Science and Intuition - Why it's important May 25 2020, 0 Comments

Students Find Science Difficult.

Let’s agree that students generally find it difficult to learn science. Teachers and parents have experienced all of this themselves: the difficulty of the various science concepts, the difficulty of the scientific method, and the experience of mental strain: “I don’t get science! I think I’m giving the right answer, but I didn’t pass the test” or “I tried to memorize it, but I got the question wrong” or “As soon as I think I understand, I get the wrong answer.”

Three Ideas About Science and Students

Is this “just the way things are?” Or are there real causes to this difficulty? I think that there are some helpful answers to this situation. Before describing those answers, I propose three main ideas to describe science, and to describe the learner. Later, we can reconcile those ideas to clarify the problem of learning and teaching science.

First Idea: Science 1

Science is a body of knowledge, publicly shared by scientists, citizens and students. This body of knowledge includes things like the gas laws, heat and temperature, states of matter, light, reflection, refraction… all of the topics covered in science classes. This kind of science is the main concern of students, parents, and educators. It is the part that is outlined in curriculum documents, published in text-books, studied in school laboratories, and tested in state-sponsored exams. I call this Science 1.

Second Idea: Science 2

Science is also the method of acquiring new knowledge. This is quite distinct from (1). It involves methods of investigation, methods of reasoning, the structure of knowledge, etc. This is the part that is the concern of professional scientists and philosophers. Formally, it is the epistemology of science. I will call this Science 2. For the most part, it is not included in textbooks or exams.

Third Idea: Teenage Thinking and the Adolescent Mind 

Now let’s describe the teenager who is learning Science 1 and Science 2. Before we can address the problem of learning science, we must understand teenagers’ natural roadblocks to learning. In their “natural thinking” and “natural language”, students appear to use a small number of reasoning structures, structures based upon the movements of their own bodies. We need to understand the natural faculties that teenagers use, the limits they face, and the difficulties they encounter when they try to learn science. Adolescent reasoning is a biological / psychological given, and cannot be easily changed. Detailed understanding of adolescent reasoning is essential to designing practical science instruction.

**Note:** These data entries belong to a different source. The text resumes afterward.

(** * qtjsonschema: the widget tree of [widgets.py]

    A shallow embedding of the schema-directed widget tree of
    [qtjsonschema/widgets.py]: the factory [_create_widget], the widget
    classes and their [load_json_object] / [dump_json_object] methods.

    Python objects are mutated in place; here every method that mutates
    [self] returns the new state of the widget, and an exception is an
    explicit [Raise].  The Qt input widgets the classes wrap ([QLineEdit],
    [QSpinBox], [QDoubleSpinBox], [QComboBox], [QCheckBox]) are modelled by
    small records that keep the properties the code reads back. *)

From Stdlib Require Import List ZArith QArith Qround String Ascii Bool Lia.
From Stdlib Require Import DecimalString Permutation.
From Stdlib Require Import Qabs Qpower Lqa.
Import ListNotations.

Set Warnings "-register-all".
Local Open Scope string_scope.
Local Open Scope list_scope.

(** ** JSON values *)

(** A decoded JSON document, as [json.loads] returns it: [None], [bool],
    [int], [float], [str], [list] and [dict].  A [dict] keeps its insertion
    order, so it is an association list; a Python dict holds every key once.
    A [float] is a binary64 number: [JFloat q] stands for the float nearest
    to [q], which is what [json.loads] reads from the literal [q]; the exact
    value of that float is [binary64 q], defined below.  The model has no
    NaN. *)
Inductive json : Type :=
| JNull
| JBool (b : bool)
| JInt (n : Z)
| JFloat (q : Q)
| JStr (s : string)
| JArr (items : list json)
| JObj (members : list (string * json)).

Definition dict := list (string * json).

(** ** Exceptions and outcomes *)

Inductive exn : Type :=
| UnsupportedSchemaError
| KeyError
| ValueError
| TypeError
| AttributeError
| AssertionError
| IndexError
| OverflowError
| ResolutionError
| NotModelled.

(** [NotModelled] is no exception of Python: it marks the one place where
    the code goes on and the model does not follow it (an [enum] that is a
    [str] or a [dict], see [JSONEnumWidget__init__]).

    The result of running a piece of the program: a value, a raised
    exception, or no answer within the recursion budget. *)
Inductive outcome (A : Type) : Type :=
| Ok (a : A)
| Raise (e : exn)
| OutOfFuel.

Arguments Ok {A} a.
Arguments Raise {A} e.
Arguments OutOfFuel {A}.

Definition bind {A B} (m : outcome A) (k : A -> outcome B) : outcome B :=
  match m with
  | Ok a => k a
  | Raise e => Raise e
  | OutOfFuel => OutOfFuel
  end.

Notation "x <- m ;; k" := (bind m (fun x => k))
  (at level 61, m at next level, right associativity).

Definition is_ok {A} (m : outcome A) : bool :=
  match m with Ok _ => true | _ => false end.

(** [never_unsupported m]: [m] does not raise [UnsupportedSchemaError]. *)
Definition never_unsupported {A} (m : outcome A) : Prop :=
  m <> Raise UnsupportedSchemaError.

(** [refines m m']: [m'] is the answer of [m] once [m] has one. *)
Definition refines {A} (m m' : outcome A) : Prop :=
  m = OutOfFuel \/ m = m'.

(** ** Python dictionaries *)

Section Dict.
Context {A : Type}.

(** [d[k]] / [d.get(k)] / [k in d]. *)
Fixpoint dict_get (k : string) (d : list (string * A)) : option A :=
  match d with
  | [] => None
  | (k', v) :: rest => if String.eqb k k' then Some v else dict_get k rest
  end.

(** [d[k] = v]: an existing key keeps its position, a new key goes last. *)
Fixpoint dict_set (k : string) (v : A) (d : list (string * A))
  : list (string * A) :=
  match d with
  | [] => [(k, v)]
  | (k', v') :: rest =>
      if String.eqb k k' then (k', v) :: rest
      else (k', v') :: dict_set k v rest
  end.

Definition dict_has (k : string) (d : list (string * A)) : bool :=
  match dict_get k d with Some _ => true | None => false end.

Definition dict_keys (d : list (string * A)) : list string := map fst d.

(** [d.get(k, default)]. *)
Definition dict_get_default (k : string) (default : A) (d : list (string * A))
  : A :=
  match dict_get k d with Some v => v | None => default end.
End Dict.

(** ** Floating-point numbers

    Python's [float] and C's [double] are binary64: a sign, 53 significant
    bits and an exponent of two.  [binary64 q] is the binary64 number
    nearest to the rational [q], an exact tie going to the even significand;
    below [2^-1022] the numbers are [2^-1074] apart.  A magnitude that
    rounds to [2^1024] or more is infinite; the model writes infinity as
    [infinity], a rational above every finite float and equal to no [int]. *)

Definition pow2 (z : Z) : Q := Qpower 2 z.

 Using These Ideas to Address the Problem

If these ideas describe our situation, what can parents and teachers do about it? The central idea must be number 3: a detailed description of teenage thinking. Science 1 and Science 2 must be organized to fit the student’s ability. I propose three strategies to address this problem effectively.

1. Reconcile Science 1 and Teenage Reasoning

The first task is to reconcile Science 1 and Teenage Reasoning. We can’t change the psychological givens; therefore, we must re-organize Science 1. We can change the content of Science 1, change the order in which concepts are presented, and change the representations that we teach the students. This means that we must create “pedagogical models” of Science 1, that is, we must re-present Science 1 specifically for learning, so that teenagers can learn it. I have invented several such models.

For chemistry, I have invented a “pedagogical model of the periodic table of elements.” For motion, I have invented a “pedagogical model of kinematics.” You will also find a “pedagogical model of current electricity,” and a “pedagogical model of gases.” These pedagogical models resemble traditional curricula, but differ in significant ways.

The most important difference is the careful selection of a fresh "unit of analysis" of the traditional science curriculum. Students can use their natural reasoning to operate upon this new unit of analysis, and to arrive at scientifically defensible conclusions.  

2. Reconcile Science 2 and Teenage Reasoning

The next task for teachers and parents is to reconcile Science 2 and Teenage Reasoning. This means that we must develop “pedagogical models of science.” Each lab exercise in the IntuitivScience books uses a “pedagogical model of science.” We insist that students pay close attention to their own representations as they attempt to predict and explain the science concepts they are studying. Much more will be said about this in blogs and other communications on the IntuitivScience web site.

3. Reconcile Science 1 with Science 2

The final project is to reconcile Science 1 and Science 2. You might believe that this would be unnecessary. Unfortunately, over the decades, the curriculum itself has become sclerotic - old simplifications of Science 2 stick like crumbling bark to each topic of Science 1. The result is that students accumulate an incoherent combination of incomplete understanding, and outright misconceptions, of Science 2. Our remedy, shared by all of the IntuitivScience books, is to abandon Francis Bacon’s method of science, and replace it with this:

“Science is not the study of nature, as much as it is the study of human representations of nature.”

This directs the students’ attention away from “nature out there” to the students’ own representations of nature. Most of the IntuitivScience labs require the students to clearly present their initial representation, to test that representation, and then to modify that representation if necessary. This is much closer to the practice of real scientists today, and it fits very well with our emphasis pedagogical models of Science 1. 

 What Next?

This is the briefest sketch of the IntuitivScience pedagogy. This will be elaborated in future blogs and articles on this site.